# CBT (Group therapie)



## hasenfuss (Dec 28, 2006)

I 've been told that I should attend CBT for my anxiety. I suffer from IBS and health anxiety. My insurance offers only Group sessions. It goes 8 weeks with up to 20 people in the group. Is it better to have that therapie with a group or indiviuel with a therapist. I am seeing a nurse phyciatrist and she told me the groups work better. I am a litte skeptical about that because it's not really personal and people have all kinds of different anxiety issues. What is better, Group or one on one ???


----------



## miranda (Apr 16, 2004)

This is a bit late but I'd say go for the group therapy, you'll learn the cbt techniques and how to apply them.

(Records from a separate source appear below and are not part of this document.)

(** [float(s)]: [None] stands for [ValueError]. *)
Definition float (s : string) : option PrimFloat.float :=
  let '(neg, body) := sign_rest (strip s) in
  let low := lower body in
  let signed (f : PrimFloat.float) := if neg then (- f)%float else f in
  if String.eqb low "inf" || String.eqb low "infinity"
  then Some (signed infinity)
  else if String.eqb low "nan" then Some nan
  else option_map signed (float_magnitude body).

(** [float(z)] for an [int] below [2 ^ 63] in magnitude (the conversion of
    the operand of a true division, of [total_seconds], ...). *)
Definition float_of_int (z : Z) : PrimFloat.float :=
  if z <? 0 then (- of_uint63 (Uint63.of_Z (- z)))%float
  else of_uint63 (Uint63.of_Z z).

End PyNum.

(* ================================================================== *)
(** * [domain/models.py] *)

(** The frozen dataclasses, field by field.  A field name that two classes
    share is written with a prefix in the later one: [label_notes] is
    [LabelEvent.notes], [reg_external_run_id] and [reg_diaper_type] are
    [RunRegistryEntry.external_run_id] and [RunRegistryEntry.diaper_type]. *)

Record RunMetadata : Type := {
  device_id : string;
  diaper_type : string;
  sensor_layout : string;
  external_run_id : option string;
  file_name : option string;
  notes : option string;
  start_ts : option string;
  end_ts : option string;
  sampling_interval_s : option float
}.

Record ReadingSample : Type := {
  t_elapsed_s : float;
  temp_c : option float;
  rh_pct : option float;
  timestamp : option string;
  sensor_id : option string
}.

Mostly cbt is done on your own time as "homework". If you've ever gone to a physiotherapist you'll know that you leave your session with a bunch of exercises to do. And you only benefit if you do them.Hopefully you will get some handouts and maybe get started on journalling your thoughts.In one on one therapy you can get help identifying what your thinking traps are but I'm sure you could speak up in group therapy and get some issues addressed there as well.Hope it helps you!M


----------



## hasenfuss (Dec 28, 2006)

The people in that group have different anxieties for example: fear of flying, fear of driving in a car, scared being in an elevator, scared of puplic speaking...etc., nobody has IBS. Last week I was so scared that I had blood in my stool ( I though, Oh my god, crohns, cancer, colitis.....) It's just bleeding hemmoroids my doctor said. I could never talk about that with 20 strangers in a room. It's too personal. If these 20 people would have IBS like me I would be o.k but unfortunatly this kind of group is not offered by my insurance. I just listen and pretty much don't talk about my poop issues. I though the whole point was to also share my anxieties but in this case I just can't .I just wonder if it bring anything to continue the class ?????


----------



## eric (Jul 8, 1999)

It really maybe that group is not for you. Its totally understandable that it would seem better in a cbt group for IBS. Also CBT taught for IBS teaches you some techniques you can use for IBS. Not just general CBT.Have you talked to the therapist and doctor about all this?Maybe they can start just an IBS group?


----------



## 22194 (Feb 2, 2006)

It's been many months since I visited this site, but call it fate, or whatever, I'm hoping this response will help.CBT is great therapy when used appropriately. As a psychotherapist, I personally would NOT recommend group work for this type of disorder. I agree with Eric you should make sure your medical condition is what you suspect and I am certainly not dispensing a professional opinion without knowing you. However, on an informal level, I can affirm you would be much more comfortable on a "one to one" basis with a therapist who knows how to deal with this type of therapy.Frankly, at the price of a therapist these days, you could gain profusely from the tapes/CD's offered by Mike Mahoney on this topic. Like I said, I haven't been on this board forever but I assume he is still available through "cookies4Marilyn" (who is also a real gem!)! Even though I'm a therapist, I did see a colleague about the condition and subsequently got Mike's tapes. Not sure which helped the most, but, I'm guessing the tapes since I will still use them today as needed.Best wishes. Be encouraged..I hear there's no IBS in Heaven!!


----------